A nearly identical crisis occurred on 11 June 1963, when Alabama's governor George Wallace stood in the doorway at the University of Alabama to keep two black students from registering. Finally, Katzenbach, who was sent to enforce a federal court's decision to integrate the university, approached with the two students—James Hood and Vivian Malone. Although tensions were high when Katzenbach and Wallace confronted each other, Wallace stepped aside and let Katzenbach and the students enter.
President Kennedy was assassinated in Dallas shortly afterward, on 22 November. Katzenbach worked closely with the Warren Commission in its investigation of the assassination. Although the commission ultimately determined that the assassin Lee Harvey Oswald had worked alone, many came to believe that the assassination was really part of a conspiracy that the commission had helped cover up. A memo from Katzenbach to the presidential assistant Bill Moyers at the White House on 25 November 1963, the day of President Kennedy's funeral, was pointed to by later conspiracy theorists as being suspicious in its quick determination of who assassinated the president. In it Katzenbach wrote that it was important for the public to "be satisfied that Oswald was the assassin; that he had no confederates who are still at large; and that evidence was such that he would have been convicted at trial."
Katzenbach remained deputy attorney general and was instrumental in drafting the Civil Rights Act of 1964. On 11 February 1965 President Lyndon B. Johnson appointed him attorney general of the United States, an office he held until 2 October 1966, when he became undersecretary of state. During this time Katzenbach also chaired the President's Commission on Law Enforcement and the Administration of Justice, which produced an extensive 1967 report called "The Challenge of Crime in a Free Society." The report focused on the increasing rate of crime in the late 1960s and concluded that law enforcement was ineffective in its approach to both organized and street crime. The report also included more than two hundred specific recommendations to overhaul the criminal justice system.

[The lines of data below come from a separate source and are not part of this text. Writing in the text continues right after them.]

(* ===== verification/Aes.v ===== *)
(** * AES-128 (kernel/lib/aes.c)

    The S-boxes built from the GF(2^8) inverse and the affine map, key
    expansion, the block cipher in both directions and CBC mode. A block is a
    list of 16 bytes updated in place the way the C arrays are; the tables,
    which the code fills on first use and never changes, are constants
    computed by the same loops. *)
From Stdlib Require Import ZArith Lia Bool.
From stdpp Require Import base list numbers option.
From S2P Require Import Prelude Cipher.
#[local] Set Default Goal Selector "!".
Open Scope Z_scope.

(** ** The field *)
Definition xtime (a : Z) : Z :=
  let hi := Z.land a 128 in
  let a := u8 (Z.shiftl a 1) in
  if negb (hi =? 0) then Z.lxor a 27 else a.

Fixpoint gf_loop (n : nat) (a b r : Z) : Z :=
  match n with
  | O => r
  | S k =>
      let r := if negb (Z.land b 1 =? 0) then Z.lxor r a else r in
      gf_loop k (xtime a) (Z.shiftr b 1) r
  end.
Definition gf_mul (a b : Z) : Z := gf_loop 8 a b 0.
Definition gf_inv (x : Z) : Z := Nat.iter 254 (fun r => gf_mul r x) 1.

(** ** Tables *)
Definition bit_at (x b : Z) : Z := Z.land (Z.shiftr x b) 1.
Definition affine (inv : Z) : Z :=
  fold_left (fun s b =>
    let bit := Z.lxor (Z.lxor (Z.lxor (Z.lxor (Z.lxor (bit_at inv b)
                 (bit_at inv (Z.land (b + 4) 7))) (bit_at inv (Z.land (b + 5) 7)))
                 (bit_at inv (Z.land (b + 6) 7))) (bit_at inv (Z.land (b + 7) 7)))
                 (bit_at 99 b) in
    Z.lor s (u8 (Z.shiftl bit b))) (seqZ 0 8) 0.

Definition aes_build_tables : list Z * list Z :=
  fold_left (fun '(sbox, isbox) i =>
    let inv := if i =? 0 then 0 else gf_inv i in
    let s := affine inv in
    (sbox.[i <- s], isbox.[s <- i]))
    (seqZ 0 256) (replicate 256 0, replicate 256 0).

Definition g_sbox : list Z := Eval vm_compute in fst aes_build_tables.
Definition g_isbox : list Z := Eval vm_compute in snd aes_build_tables.

(** ** Key expansion *)
Definition key_word (rk : list Z) (base rcon : Z) : list Z :=
  [Z.lxor (g_sbox.[rk.[base - 3]]) rcon; g_sbox.[rk.[base - 2]];
   g_sbox.[rk.[base - 1]]; g_sbox.[rk.[base - 4]]].

(** The inner [j] loop of one round key. *)
Definition expand_column (t : list Z) (base : Z) (rk : list Z) (j : Z) : list Z :=
  let rk := rk.[base + j <- Z.lxor (rk.[base - 16 + j]) (t.[j])] in
  let rk := rk.[base + 4 + j <- Z.lxor (rk.[base - 12 + j]) (rk.[base + j])] in
  let rk := rk.[base + 8 + j <- Z.lxor (rk.[base - 8 + j]) (rk.[base + 4 + j])] in
  rk.[base + 12 + j <- Z.lxor (rk.[base - 4 + j]) (rk.[base + 8 + j])].

Definition expand_round (st : list Z * Z) (i : Z) : list Z * Z :=
  let '(rk, rcon) := st in
  let base := i * 16 in
  let t := key_word rk base rcon in
  (fold_left (expand_column t base) [0; 1; 2; 3] rk, gf_mul rcon 2).

(** [memcpy(rk, key, 16)] into the 176-byte array, then ten rounds. *)
Definition aes128_keyexpand (key : list Z) : list Z :=
  fst (fold_left expand_round (seqZ 1 10) (take 16 key ++ replicate 160 0, 1)).

(** ** Rounds *)
Definition add_round_key (s rk : list Z) (off : Z) : list Z := xor_bytes s (slice rk off 16).
Definition sub_bytes (s : list Z) : list Z := map (fun x => g_sbox.[x]) s.
Definition inv_sub_bytes (s : list Z) : list Z := map (fun x => g_isbox.[x]) s.

Definition shift_rows (s : list Z) : list Z :=
  let t := s.[1] in
  let s := s.[1 <- s.[5]] in let s := s.[5 <- s.[9]] in
  let s := s.[9 <- s.[13]] in let s := s.[13 <- t] in
  let t := s.[2] in let s := s.[2 <- s.[10]] in let s := s.[10 <- t] in
  let t := s.[6] in let s := s.[6 <- s.[14]] in let s := s.[14 <- t] in
  let t := s.[15] in
  let s := s.[15 <- s.[11]] in let s := s.[11 <- s.[7]] in
  let s := s.[7 <- s.[3]] in s.[3 <- t].

Definition inv_shift_rows (s : list Z) : list Z :=
  let t := s.[13] in
  let s := s.[13 <- s.[9]] in let s := s.[9 <- s.[5]] in
  let s := s.[5 <- s.[1]] in let s := s.[1 <- t] in
  let t := s.[2] in let s := s.[2 <- s.[10]] in let s := s.[10 <- t] in
  let t := s.[6] in let s := s.[6 <- s.[14]] in let s := s.[14 <- t] in
  let t := s.[3] in
  let s := s.[3 <- s.[7]] in let s := s.[7 <- s.[11]] in
  let s := s.[11 <- s.[15]] in s.[15 <- t].

Definition mix4 (m0 m1 m2 m3 a0 a1 a2 a3 : Z) : Z :=
  u8 (Z.lxor (Z.lxor (Z.lxor (gf_mul a0 m0) (gf_mul a1 m1)) (gf_mul a2 m2)) (gf_mul a3 m3)).

Definition mix_column (s : list Z) (c : Z) : list Z :=
  let p := c * 4 in
  let a0 := s.[p] in let a1 := s.[p + 1] in let a2 := s.[p + 2] in let a3 := s.[p + 3] in
  let s := s.[p <- u8 (Z.lxor (Z.lxor (Z.lxor (gf_mul a0 2) (gf_mul a1 3)) a2) a3)] in
  let s := s.[p + 1 <- u8 (Z.lxor (Z.lxor (Z.lxor a0 (gf_mul a1 2)) (gf_mul a2 3)) a3)] in
  let s := s.[p + 2 <- u8 (Z.lxor (Z.lxor (Z.lxor a0 a1) (gf_mul a2 2)) (gf_mul a3 3))] in
  s.[p + 3 <- u8 (Z.lxor (Z.lxor (Z.lxor (gf_mul a0 3) a1) a2) (gf_mul a3 2))].
Definition mix_columns (s : list Z) : list Z := fold_left mix_column [0; 1; 2; 3] s.

Definition inv_mix_column (s : list Z) (c : Z) : list Z :=
  let p := c * 4 in
  let a0 := s.[p] in let a1 := s.[p + 1] in let a2 := s.[p + 2] in let a3 := s.[p + 3] in
  let s := s.[p <- mix4 14 11 13 9 a0 a1 a2 a3] in
  let s := s.[p + 1 <- mix4 9 14 11 13 a0 a1 a2 a3] in
  let s := s.[p + 2 <- mix4 13 9 14 11 a0 a1 a2 a3] in
  s.[p + 3 <- mix4 11 13 9 14 a0 a1 a2 a3].
Definition inv_mix_columns (s : list Z) : list Z := fold_left inv_mix_column [0; 1; 2; 3] s.

(** ** Block cipher *)
Definition enc_round (rk : list Z) (s : list Z) (r : Z) : list Z :=
  add_round_key (mix_columns (shift_rows (sub_bytes s))) rk (r * 16).
Definition aes128_encrypt_block (rk inp : list Z) : list Z :=
  let s := add_round_key inp rk 0 in
  let s := fold_left (enc_round rk) [1; 2; 3; 4; 5; 6; 7; 8; 9] s in
  add_round_key (shift_rows (sub_bytes s)) rk 160.

Definition dec_round (rk : list Z) (s : list Z) (r : Z) : list Z :=
  inv_mix_columns (add_round_key (inv_sub_bytes (inv_shift_rows s)) rk (r * 16)).
Definition aes128_decrypt_block (rk inp : list Z) : list Z :=
  let s := add_round_key inp rk 160 in
  let s := fold_left (dec_round rk) [9; 8; 7; 6; 5; 4; 3; 2; 1] s in
  add_round_key (inv_sub_bytes (inv_shift_rows s)) rk 0.

(** ** CBC: [n] blocks of [data]; the running IV is the last ciphertext. *)
Fixpoint aes128_cbc_encrypt (rk iv : list Z) (n : nat) (data : list Z) {struct n} : list Z * list Z :=
  match n with
  | O => ([], iv)
  | S k =>
      let block := xor_bytes (take 16 data) iv in
      let c := aes128_encrypt_block rk block in
      let '(rest, iv') := aes128_cbc_encrypt rk c k (drop 16 data) in
      (c ++ rest, iv')
  end.

Fixpoint aes128_cbc_decrypt (rk prev : list Z) (n : nat) (data : list Z) {struct n} : list Z :=
  match n with
  | O => []
  | S k =>
      let block := take 16 data in
      xor_bytes (aes128_decrypt_block rk block) prev
        ++ aes128_cbc_decrypt rk block k (drop 16 data)
  end.

(** * Field lemmas *)
Lemma xtime_lin a b : byte a -> byte b -> xtime (Z.lxor a b) = Z.lxor (xtime a) (xtime b).
Proof.
  intros Ha Hb. apply Z.eqb_eq.
  apply (all_bytes2 (fun a b => xtime (Z.lxor a b) =? Z.lxor (xtime a) (xtime b))); [|done..].
  vm_compute. reflexivity.
Qed.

After leaving government service in 1969, Katzenbach worked for the IBM Corporation until 1986. He then returned to private law practice. In 1991 he was named chairman of the failing First American Bank of Washington, D.C., with the assignment of clearing up the scandal surrounding the bank and its ties to the Bank of Credit and Commerce International. This appointment reflected the respect Katzenbach commanded as a man of integrity throughout his career in both government and the private sector. Katzenbach and his wife have four children. Their son John, a novelist, wrote Hart's War (1999), based partly on his father's experiences as a World War II prisoner. Katzenbach and his wife live in Princeton, New Jersey.
Biographies of Katzenbach are in the 1965 edition of Current Biography, which covers Katzenbach's career until the mid-1960s, and The Cambridge Dictionary of American Biography (1995). For an overview of Katzenbach's role in the early years of the civil rights movement, see Taylor Branch, Parting the Waters: American in the King Years 1954–63 (1988). Oral history interviews with Katzenbach concerning the civil rights legislation in the 1960s are in the Lyndon Baines Johnson Library and Museum in Austin, Texas.